▸ **Problem**:
After reading the data below, copy out every line that contains the word "then".

Stored data
☆ ☆ ☆ ☆
(* ===== verification/StrategySafety.v ===== *)
(** * Safety of the strategy

    A specification of [DecideOps] by rules, one per phase, each with what was
    established before the phase is entered; then what the operators of each
    phase may touch. *)

From Stdlib Require Import ZArith Ascii String Lia.
From stdpp Require Import base gmap strings list.
From S2P Require Import Prelude GoLib K8s Cluster Queue Resource Status Dns Params NodeFilter.
From S2P Require Import Operators Strategy Samples StrategyTotal.

Section safety.
  Context {T : K8sTypes} {K : K8s} `{Runtime}.
  Implicit Types (nf : NodeFilter) (o : Operator).

(** ** Phases by rules *)
Section rules.
  Context (static : list ResourceDefinition) (now : Z) (c : Cluster) (cs : ClusterStatus).
  Context (constraints : Constraints) (resources : list ResourceDefinition) (max : Z).
Let nf := NewNodeFilter c cs.
Let cp := ControlPlaneNodes nf.

(** What is known after each group of steps of [DecideOps]. *)
Definition past_rivers : Prop :=
  cs_ConfigVersion cs = ConfigVersion /\ riversOps c nf max = Ret [].
Definition past_etcd : Prop :=
  past_rivers /\ EtcdBootstrapped nf = Ret true
  /\ (exists stopped, EtcdStopped nf cp = Ret stopped /\ SSHConnected nf stopped = Ret [])
  /\ es_IsHealthy (cs_Etcd cs) = true.
Definition past_k8s : Prop := past_etcd /\ k8sOps c nf cs max = Ret [].
Definition past_maint : Prop :=
  past_k8s
  /\ (exists unreachable, SSHNotConnected nf cp = Ret unreachable
      /\ (unreachable = [] -> etcdMaintOp c nf = Ret None))
  /\ k8sMaintOps static c cs resources nf = Ret [] /\ cleanOps c nf = Ret []
  /\ rebootUncordonOp cs nf = Ret None.

(** The rules: in which situation a phase issues which operators. *)
Inductive decided : list Operator -> OperationPhase -> Prop :=
| decided_upgrade_aborted n ns :
    cs_ConfigVersion cs <> ConfigVersion -> SSHNotConnected nf cp = Ret (n :: ns) ->
    decided [] PhaseUpgradeAborted
| decided_upgrade :
    cs_ConfigVersion cs <> ConfigVersion -> SSHNotConnected nf cp = Ret [] ->
    decided [UpgradeOp (cs_ConfigVersion cs) cp] PhaseUpgrade
| decided_rivers ops :
    cs_ConfigVersion cs = ConfigVersion -> riversOps c nf max = Ret ops -> ops <> [] ->
    decided ops PhaseRivers
| decided_boot_aborted n ns :
    past_rivers -> EtcdBootstrapped nf = Ret false -> SSHNotConnected nf cp = Ret (n :: ns) ->
    decided [] PhaseEtcdBootAborted
| decided_boot :
    past_rivers -> EtcdBootstrapped nf = Ret false -> SSHNotConnected nf cp = Ret [] ->
    decided [EtcdBootOp cp (opt_Etcd (c_Options c))] PhaseEtcdBoot
| decided_start stopped nodes :
    past_rivers -> EtcdBootstrapped nf = Ret true -> EtcdStopped nf cp = Ret stopped ->
    SSHConnected nf stopped = Ret nodes -> nodes <> [] ->
    decided [EtcdStartOp nodes (opt_Etcd (c_Options c))] PhaseEtcdStart
| decided_wait :
    past_rivers -> es_IsHealthy (cs_Etcd cs) = false ->
    decided [EtcdWaitClusterOp cp] PhaseEtcdWait
| decided_k8s ops :
    past_etcd -> k8sOps c nf cs max = Ret ops -> ops <> [] -> decided ops PhaseK8sStart
| decided_etcd_maint o :
    past_k8s -> SSHNotConnected nf cp = Ret [] -> etcdMaintOp c nf = Ret (Some o) ->
    decided [o] PhaseEtcdMaintain
| decided_k8s_maint ops :
    past_k8s -> k8sMaintOps static c cs resources nf = Ret ops -> ops <> [] ->
    decided ops PhaseK8sMaintain
| decided_clean ops :
    past_k8s -> k8sMaintOps static c cs resources nf = Ret [] -> cleanOps c nf = Ret ops ->
    ops <> [] -> decided ops PhaseStopCP
| decided_uncordon o :
    past_k8s -> cleanOps c nf = Ret [] -> rebootUncordonOp cs nf = Ret (Some o) ->
    decided [o] PhaseUncordonNodes
| decided_repair_refused ops :
    past_maint -> repairOps c cs nf now = Ret (ops, true) ->
    EtcdIsGoodForRepair nf (ControlPlaneCount constraints) = Ret false ->
    decided [] PhaseRepairMachines
| decided_repair ops :
    past_maint -> repairOps c cs nf now = Ret (ops, true) ->
    EtcdIsGoodForRepair nf (ControlPlaneCount constraints) = Ret true ->
    decided ops PhaseRepairMachines
| decided_reboot_refused rops ops :
    past_maint -> repairOps c cs nf now = Ret (rops, false) ->
    rebootOps c cs constraints nf = Ret ops -> ops <> [] -> EtcdIsGood nf = false ->
    decided [] PhaseRebootNodes
| decided_reboot rops ops :
    past_maint -> repairOps c cs nf now = Ret (rops, false) ->
    rebootOps c cs constraints nf = Ret ops -> ops <> [] -> EtcdIsGood nf = true ->
    decided ops PhaseRebootNodes
| decided_completed rops :
    past_maint -> repairOps c cs nf now = Ret (rops, false) ->
    rebootOps c cs constraints nf = Ret [] ->
    decided [] PhaseCompleted.

Lemma length_pos {A} (l : list A) : 
  (0 <? length l)%nat = true /\ l <> [] \/ (0 <? length l)%nat = false /\ l = [].
Proof. destruct l; auto. Qed.

Local Ltac some_ops Hd l :=
  destruct (length_pos l) as [[Hlen Hne]|[Hlen ->]];
  [rewrite Hlen in Hd; injection Hd as <- <-; by eauto using decided
  |rewrite Hlen in Hd; clear Hlen].

(** The second half, once etcd and the Kubernetes components are in place. *)
Definition decide_rest : go (list Operator * OperationPhase) :=
  ops ← k8sMaintOps static c cs resources nf;
  if (0 <? length ops)%nat then Ret (ops, PhaseK8sMaintain) else
  ops ← cleanOps c nf;
  if (0 <? length ops)%nat then Ret (ops, PhaseStopCP) else
  uncordon ← rebootUncordonOp cs nf;
  match uncordon with
  | Some o => Ret ([o], PhaseUncordonNodes)
  | None =>
  r ← repairOps c cs nf now;
  let '(ops, phaseRepair) := r in
  if (phaseRepair : bool) then
    good ← EtcdIsGoodForRepair nf (ControlPlaneCount constraints);
    if negb good then Ret ([], PhaseRepairMachines) else Ret (ops, PhaseRepairMachines)
  else
  ops ← rebootOps c cs constraints nf;
  if (0 <? length ops)%nat then
    if negb (EtcdIsGood nf) then Ret ([], PhaseRebootNodes) else Ret (ops, PhaseRebootNodes)
  else Ret ([], PhaseCompleted)
  end.

Lemma decide_rest_decided unreachable ops phase :
  past_k8s -> SSHNotConnected nf cp = Ret unreachable ->
  (unreachable = [] -> etcdMaintOp c nf = Ret None) ->
  decide_rest = Ret (ops, phase) -> decided ops phase.
Proof.
  intros Hpk Hun Hmaint Hd. unfold decide_rest in Hd.
  apply bind_Ret_inv in Hd as (ops1 & Hk8s & Hd). some_ops Hd ops1.
  apply bind_Ret_inv in Hd as (ops2 & Hclean & Hd). some_ops Hd ops2.
  apply bind_Ret_inv in Hd as ([o|] & Hunc & Hd).
  { injection Hd as <- <-. by eauto using decided. }
  assert (Hpm : past_maint) by (split_and!; eauto).
  apply bind_Ret_inv in Hd as ([ops3 [|]] & Hrep & Hd).
  { apply bind_Ret_inv in Hd as ([|] & Hgood & Hd); injection Hd as <- <-;
      eauto using decided. }
  apply bind_Ret_inv in Hd as (ops4 & Hreb & Hd).
  destruct (length_pos ops4) as [[Hlen Hne]|[_ ->]].
  - rewrite Hlen in Hd. destruct (EtcdIsGood nf) eqn:Hg; injection Hd as <- <-;
      eauto using decided.
  - injection Hd as <- <-. eauto using decided.
Qed.

(** Every decision of the function is one of the rules. *)
Lemma DecideOps_decided ops phase :
  DecideOps static now c cs constraints resources max = Ret (ops, phase) -> decided ops phase.
Proof.
  unfold DecideOps. fold nf. fold cp. intros Hd.
  destruct (String.eqb_spec (cs_ConfigVersion cs) ConfigVersion) as [Hver|Hver]; simpl in Hd.
  2: { go_inv Hd. destruct v as [|n ns]; simpl in Hd; injection Hd as <- <-;
       by econstructor. }
  apply bind_Ret_inv in Hd as (ops1 & Hrivers & Hd). some_ops Hd ops1.
  assert (Hpr : past_rivers) by done.
  apply bind_Ret_inv in Hd as ([|] & Hboot & Hd); simpl in Hd.
  2: { go_inv Hd. destruct v as [|n ns]; simpl in Hd; injection Hd as <- <-; by econstructor. }
  apply bind_Ret_inv in Hd as (stopped & Hst & Hd).
  apply bind_Ret_inv in Hd as (nodes & Hssh & Hd). some_ops Hd nodes.
  destruct (es_IsHealthy (cs_Etcd cs)) eqn:Hh; simpl in Hd.
  2: { injection Hd as <- <-. by econstructor. }
  assert (Hpe : past_etcd) by (split_and!; eauto).
  apply bind_Ret_inv in Hd as (ops2 & Hk8s & Hd). some_ops Hd ops2.
  apply bind_Ret_inv in Hd as (unreachable & Hun & Hd).
  apply bind_Ret_inv in Hd as (maint & Hmaint & Hd).
  destruct maint as [o|].
  - injection Hd as <- <-. destruct unreachable; [|done]. by apply decided_etcd_maint.
  - apply (decide_rest_decided unreachable); [done|done| |done].
    intros ->. done.
Qed.
End rules.

(** ** Which nodes the operators work on *)

(** A node of the configuration whose agent answered in the last survey. *)
Definition reachable (c : Cluster) (cs : ClusterStatus) (n : Node) : Prop :=
  n ∈ c_Nodes c
  /\ exists st, cs_NodeStatuses cs !! node_Address n = Some st /\ ns_SSHConnected st = true.

Section reach.
  Context (c : Cluster) (cs : ClusterStatus).
Let nf := NewNodeFilter c cs.
Let cp := ControlPlaneNodes nf.

Lemma cp_nodes n : n ∈ cp -> n ∈ c_Nodes c /\ node_ControlPlane n = true.
Proof.
  unfold cp, nf. rewrite NewNodeFilter_cp. unfold ControlPlanes, filterNodes.
  by rewrite elem_of_filterb.
Qed.

Lemma reachable_connected l r :
  (forall n, n ∈ l -> n ∈ c_Nodes c) -> SSHConnected nf l = Ret r ->
  forall n, n ∈ r -> reachable c cs n.
Proof.
  intros Hl Hr n Hn. destruct (SSHConnected_inv _ _ _ _ Hr Hn) as [Hin (st & Hst & Hc)].
  split; [by apply Hl|]. exists st. split; [|done].
  unfold nodeStatus, nf in Hst. by rewrite NewNodeFilter_status in Hst.
Qed.

Lemma reachable_cp n :
  SSHNotConnected nf cp = Ret [] -> n ∈ cp -> reachable c cs n.
Proof.
  intros Hu Hn. destruct (filter_status_has _ _ _ _ Hu n Hn) as [st Hst].
  split; [by apply cp_nodes|]. exists st. split.
  - unfold nodeStatus, nf in Hst. by rewrite NewNodeFilter_status in Hst.
  - by apply (SSHNotConnected_nil _ _ _ Hu Hn).
Qed.

(** An operator that only works on reachable nodes. *)
Definition safe_op o : Prop := forall n, n ∈ op_nodes o -> reachable c cs n.
Definition safe_ops (ops : list Operator) : Prop := forall o, o ∈ ops -> safe_op o.

Lemma safe_ops_app ops1 ops2 : safe_ops ops1 -> safe_ops ops2 -> safe_ops (ops1 ++ ops2).
Proof. intros H1 H2 o [?|?]%elem_of_app; auto. Qed.
Lemma safe_ops_nil : safe_ops [].
Proof. by intros o ?%elem_of_nil. Qed.
Lemma safe_ops_single o : safe_op o -> safe_ops [o].
Proof. by intros Ho o' ->%list_elem_of_singleton. Qed.
Lemma safe_op_none o : op_nodes o = [] -> safe_op o.
Proof. intros Ho n. rewrite Ho. by intros ?%elem_of_nil. Qed.

Lemma op_for_safe nodes mk :
  (forall ns, op_nodes (mk ns) = ns) -> (forall n, n ∈ nodes -> reachable c cs n) ->
  safe_ops (op_for nodes mk).
Proof.
  intros Hmk Hn. unfold op_for. destruct nodes; [apply safe_ops_nil|].
  apply safe_ops_single. intros n'. rewrite Hmk. apply Hn.
Qed.

(** [limited_op_for] gives at most one operator, on at most [max] of the nodes. *)
Lemma limited_op_for_inv max nodes mk ops :
  limited_op_for max nodes mk = Ret ops ->
  ops = [] \/ exists sub, ops = [mk sub] /\ (forall n, n ∈ sub -> n ∈ nodes)
                     /\ len sub <= Z.max 0 max.
Proof.
  unfold limited_op_for. destruct nodes as [|x nodes]; [intros [= <-]; auto|].
  intros (sub & Hs & [= <-])%bind_Ret_inv. right. exists sub. split; [done|].
  apply slice_to_inv in Hs as ->. split.
  - intros n Hn. apply elem_of_take in Hn as (i & Hi & _). by apply list_elem_of_lookup_2 in Hi.
  - unfold len. rewrite length_take. lia.
Qed.

Lemma limited_op_for_safe max nodes mk ops :
  limited_op_for max nodes mk = Ret ops ->
  (forall ns, op_nodes (mk ns) = ns) -> (forall n, n ∈ nodes -> reachable c cs n) ->
  safe_ops ops.
Proof.
  intros [->|(sub & -> & Hsub & _)]%limited_op_for_inv Hmk Hn; [apply safe_ops_nil|].
  apply safe_ops_single. intros n'. rewrite Hmk. auto.
Qed.

Lemma all_nodes n : n ∈ AllNodes nf -> n ∈ c_Nodes c.
Proof. unfold nf. by rewrite NewNodeFilter_nodes. Qed.

(** The nodes of a filter that is applied to nodes of the cluster. *)
Local Ltac filtered Hf :=
  let n := fresh "n" in let Hn := fresh "Hn" in
  intros n Hn;
  first
    [ apply (go_filter_sub _ _ _ _ Hf) in Hn
    | apply (ProxyStopped_sub _ _ _ _ Hf) in Hn
    | apply (ProxyRunningUnexpectedly_sub _ _ _ _ Hf) in Hn
    | apply (ProxyOutdated_sub _ _ _ _ _ Hf) in Hn
    | apply (SchedulerOutdated_sub _ _ _ _ _ Hf) in Hn
    | apply (APIServerOutdated_sub _ _ _ _ Hf) in Hn ];
  first [by apply all_nodes | by apply cp_nodes].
☆ ☆ ☆ ☆
▸ **Response**:
    established before the phase is entered; then what the operators of each
  if (0 <? length ops)%nat then Ret (ops, PhaseK8sMaintain) else
  if (0 <? length ops)%nat then Ret (ops, PhaseStopCP) else
  if (phaseRepair : bool) then
    if negb good then Ret ([], PhaseRepairMachines) else Ret (ops, PhaseRepairMachines)
  if (0 <? length ops)%nat then
    if negb (EtcdIsGood nf) then Ret ([], PhaseRebootNodes) else Ret (ops, PhaseRebootNodes)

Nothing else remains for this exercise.